Introduction

A recently introduced method for solving the eikonal equation, named the fast marching method Sethian and Popovici (1997); Sethian (1996), has two very intriguing features: it is unconditionally stable and, at the same time, highly efficient. Essentially, the method is based on solving the eikonal equation on a Cartesian grid along the wavefront, starting with those points with minimum traveltime--an idea similar to--the method of expanding wavefronts Qin et al. (1992). Additionally, a minimum traveltime tree is constructed using fast algorithms (heap sorting) and can be maintained at a computational cost proportional to $\log N$, where N is the number of grid points in the computational domain. As a result, the cost of the eikonal solver is roughly proportional to $N\log N$. The minimum-time requirement ensures the method's stability no matter how complicated the velocity model is.

However, this new solver has a problem. It is based on a first-order approximation of the traveltime derivatives with respect to position. This low-order approximation can result in relatively large traveltime errors, particularly in two cases:

• When there is large wavefront curvature, such as near the source
• When the wavefront propagation is diagonal to the grid orientation

Higher-order approximations of the traveltime derivatives could reduce these errors, but at a considerably larger cost.

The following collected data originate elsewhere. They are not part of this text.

Lemma pump_bytes_spec max bytes all p frames :
  pumping max all p frames ->
  match pump_bytes max bytes p with
  | (Ok _, p') => (exists frames', pumping max (all ++ bytes) p' frames') /\ forall f, f ∈ pu_faults p' -> f ∈ pu_faults p
  | (Err error, p') => refused max (pu_faults p) (all ++ bytes) error (pu_out p')
  end.
Proof.
  revert all p frames. induction bytes as [|byte bytes IH]; intros all p frames [[Hall Hf] Ho Hn Hl].
  { simpl. rewrite app_nil_r. split; [|done]. by exists frames. }
  simpl. destruct (N.eqb_spec (N.of_nat (length (pu_frame p))) max) as [Em|Em].
  { exists frames, (pu_frame p ++ byte :: bytes). split; [split; [by rewrite Hall, app_assoc|done]|]. left. split_and!; auto.
    - rewrite length_app. simpl. lia.
    - rewrite take_app_le, take_ge by lia. done. }
  replace (all ++ byte :: bytes) with ((all ++ [byte]) ++ bytes) by by rewrite <- app_assoc.
  assert (all ++ [byte] = concat frames ++ pu_frame p ++ [byte]) as Hall' by by rewrite Hall, app_assoc.
  destruct (decide (byte = line_feed)) as [->|Hb].
  - rewrite bool_decide_eq_true_2 by done. assert (frame_ok max (pu_frame p ++ [line_feed])) as Hok.
    { exists (pu_frame p). split_and!; auto. rewrite length_app. simpl. lia. }
    unfold write_frame. simpl. destruct (pu_faults p) as [|[[n error]|] faults] eqn:Ef; simpl.
    + specialize (IH (all ++ [line_feed]) {| pu_frame := []; pu_out := pu_out p ++ pu_frame p ++ [line_feed]; pu_faults := [] |}
        (frames ++ [pu_frame p ++ [line_feed]])). simpl in IH. apply IH.
      constructor; simpl; [split|..|lia]; rewrite ?concat_app; simpl; rewrite ?app_nil_r, ?Ho; auto; [|set_solver].
      apply Forall_app; auto.
    + exists frames, ((pu_frame p ++ [line_feed]) ++ bytes). split; [split; [by rewrite Hall', <- !app_assoc|done]|]. right.
      exists (pu_frame p ++ [line_feed]), bytes, n. rewrite Ho. split_and!; auto. by left.
    + specialize (IH (all ++ [line_feed]) {| pu_frame := []; pu_out := pu_out p ++ pu_frame p ++ [line_feed]; pu_faults := faults |}
        (frames ++ [pu_frame p ++ [line_feed]])). simpl in IH.
      assert (pumping max (all ++ [line_feed]) {| pu_frame := []; pu_out := pu_out p ++ pu_frame p ++ [line_feed]; pu_faults := faults |}
        (frames ++ [pu_frame p ++ [line_feed]])) as Hp.
      { constructor; simpl; [split|..|lia]; rewrite ?concat_app; simpl; rewrite ?app_nil_r, ?Ho; auto; [|set_solver]. apply Forall_app; auto. }
      specialize (IH Hp). destruct (pump_bytes _ _ _) as [[[]|error] p']; [split; [apply IH|]; intros f ?; right; by apply IH|].
      destruct IH as (frames' & rest & Hs & Hr). exists frames', rest. split; [done|]. destruct Hr as [?|(frame & more & n & ? & ? & ? & ?)]; [auto|right].
      exists frame, more, n. split_and!; auto. by right.
  - rewrite bool_decide_eq_false_2 by done.
    apply (IH (all ++ [byte]) {| pu_frame := pu_frame p ++ [byte]; pu_out := pu_out p; pu_faults := pu_faults p |} frames).
    constructor; simpl; [by split|done|set_solver|]. rewrite length_app. simpl. lia.
Qed.

Lemma pump_loop_spec max reads all p frames :
  pumping max all p frames ->
  match pump_loop max reads p with
  | (Ok _, p') => exists frames', all ++ stream reads = concat frames' /\ Forall (frame_ok max) frames' /\ pu_out p' = concat frames'
                                  /\ forall error, ReadError error ∉ reads
  | (Err error, p') =>
      refused max (pu_faults p) (all ++ stream reads) error (pu_out p')
      \/ exists frames' rest, stopped max (all ++ stream reads) frames' rest /\ pu_out p' = concat frames'
           /\ (line_feed ∉ rest) /\ (N.of_nat (length rest) <= max)%N
           /\ (error = unterminated /\ rest <> [] \/ ReadError error ∈ reads \/ rest = [] /\ exists n, Some (n, error) ∈ pu_faults p)
  end.
Proof.
  revert all p frames. induction reads as [|[bytes|error] reads IH]; intros all p frames Hp; simpl.
  - rewrite app_nil_r. destruct Hp as [[Hall Hf] Ho Hn Hl]. destruct (pu_frame p) as [|b frame] eqn:Ep; simpl.
    + rewrite app_nil_r in Hall. destruct (pu_faults p) as [|[[n error]|] faults] eqn:Ef; simpl.
      * exists frames. split_and!; auto. intros error. apply not_elem_of_nil.
      * right. exists frames, []. split; [split; [by rewrite app_nil_r|done]|]. split_and!; auto. right. right. split; [done|]. exists n. by left.
      * exists frames. split_and!; auto. intros error. apply not_elem_of_nil.
    + right. exists frames, (b :: frame). split; [done|]. split_and!; auto.
  - specialize (pump_bytes_spec max bytes all p frames Hp). destruct (pump_bytes max bytes p) as [[[]|error] p'].
    + intros [[frames' Hp'] Hfaults]. specialize (IH (all ++ bytes) p' frames' Hp'). rewrite <- app_assoc in IH.
      destruct (pump_loop max reads p') as [[[]|error] p''].
      * destruct IH as (fs & ? & ? & ? & Hr). exists fs. split_and!; auto. intros error. rewrite elem_of_cons. intros [[=]|Hin]. by apply (Hr error).
      * destruct IH as [(fs & rest & Hs & Hr)|(fs & rest & Hs & Ho & Hn & Hl & Hr)].
        -- left. exists fs, rest. split; [done|]. destruct Hr as [?|(f & m & n & ? & ? & ? & ?)]; [auto|right].
           exists f, m, n. split_and!; auto.
        -- right. exists fs, rest. split_and!; auto. rewrite elem_of_cons. destruct Hr as [?|[?|(? & n & ?)]]; [auto|auto|].
           right. right. split; [done|]. exists n. auto.
    + intros Hr. left. rewrite app_assoc. by apply refused_more.
  - rewrite app_nil_r. right. destruct Hp as [Hs Ho Hn Hl]. exists frames, (pu_frame p). split_and!; auto. right. left. by left.
Qed.

(** C39: A pump of the server forwards whole lines within the limit, and nothing else.
    However the bytes come in and wherever reading or writing fails: what was written is the
    longest run of frames, each ended by its only line feed and no longer than the limit,
    that the input starts with; it is followed by part of a frame only when the writer failed
    inside that frame.  The pump succeeds only when the whole input was such frames; it
    refuses an input whose next line is too long, or that ends inside a line. *)
Theorem pump_forwards_whole_lines max reads faults :
  match pump_lines max reads faults with
  | (Ok _, out) => (exists frames, stream reads = concat frames /\ Forall (frame_ok max) frames /\ out = concat frames)
                   /\ forall error, ReadError error ∉ reads
  | (Err error, out) => exists frames rest, stream reads = concat frames ++ rest /\ Forall (frame_ok max) frames /\
      ((out = concat frames /\
         ((error = exceeds /\ (max < N.of_nat (length rest))%N /\ line_feed ∉ take (N.to_nat max) rest)
          \/ ((line_feed ∉ rest) /\ (N.of_nat (length rest) <= max)%N
              /\ (error = unterminated /\ rest <> [] \/ ReadError error ∈ reads \/ rest = [] /\ exists n, Some (n, error) ∈ faults))))
       \/ exists frame more n, rest = frame ++ more /\ frame_ok max frame /\ Some (n, error) ∈ faults /\ out = concat frames ++ take n frame)
  end.
Proof.
  unfold pump_lines. pose proof (pump_loop_spec max reads [] {| pu_frame := []; pu_out := []; pu_faults := faults |} []) as Hp.
  destruct (pump_loop _ _ _) as [[[]|error] p]; simpl in *.
  - destruct Hp as (frames & ? & ? & ? & Hr); [constructor; simpl; [by split|done|set_solver|lia]|]. split; [|done]. by exists frames.
  - destruct Hp as [(frames & rest & [Ha Hf] & Hr)|(frames & rest & [Ha Hf] & Ho & Hn & Hl & Hr)];
      [constructor; simpl; [by split|done|set_solver|lia]|..]; exists frames, rest; (split; [done|split; [done|]]).
    + destruct Hr as [(Ho & He & Hl & Hn)|Hr]; [left|by right]. split; [done|]. by left.
    + left. split; [done|]. by right.
Qed.

(** ** Serving (lib.rs) *)

(** What a task's handle gives: its result, or that the task was cancelled or panicked. *)
Definition JoinResult : Set := option (Result IoError unit).
Definition other (message : string) : IoError := io_error KindOther message.
Definition flatten_join (result : JoinResult) (message : string) : Result IoError (Result IoError unit) := ok_or result (other message).
(** [None]: the task did not end within [CLEANUP_TIMEOUT] and was aborted. *)
Definition await_bounded (task : option JoinResult) (message : string) : Result IoError unit :=
  match task with
  | Some result => joined ← flatten_join result message; joined
  | None => Err (other message)
  end.
(** Which of the three tasks ends first, and how. *)
Inductive First : Set := InputFirst (result : JoinResult) | OutputFirst (result : JoinResult) | ServiceFirst (result : JoinResult).
(** [starts]: whether the protocol session starts; [service], [output]: how those tasks end
    when they are awaited. *)
Definition serve_protocol (starts : bool) (first : First) (service output : option JoinResult) : Result IoError unit :=
  if negb starts then Err (other "protocol session failed")
  else match first with
  | InputFirst result =>
      input ← flatten_join result "input task failed";
      _ ← input;
      _ ← await_bounded service "service cleanup timed out";
      await_bounded output "output cleanup timed out"
  | OutputFirst result =>
      output ← flatten_join result "output task failed";
      output
  | ServiceFirst result =>
      service ← flatten_join result "service task failed";
      _ ← await_bounded output "output cleanup timed out";
      service
  end.
(** The session is shut down however the protocol ended. *)
Definition serve_bounded_with (result : Result IoError unit) (shutdown : Result LocalErrorCode unit) : Result IoError unit :=
  if negb (is_ok shutdown) && is_ok result then Err (other "cooperative session shutdown failed") else result.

In this paper, we investigate a possibility of reducing the computational errors by implementing the fast marching solver in spherical coordinates. The ability to handle turning waves is usually considered the main advantage of solving the eikonal equation in polar coordinates Fowler (1994); Popovici (1991); Schneider (1993); van Trier and Symes (1991). Turning waves, however, do not present a problem with this new scheme; the method can, by design, handle wavefronts at any angle, provided that they correspond to the first arrival. Nevertheless, the importance of the polar coordinates in the fast marching approach should not be underestimated. Compared with the Cartesian-coordinates implementation of the fast marching algorithm, in simple and complex velocity models, we show that the polar coordinate implementation can considerably improve the accuracy of the solution at practically no loss in the computational efficiency.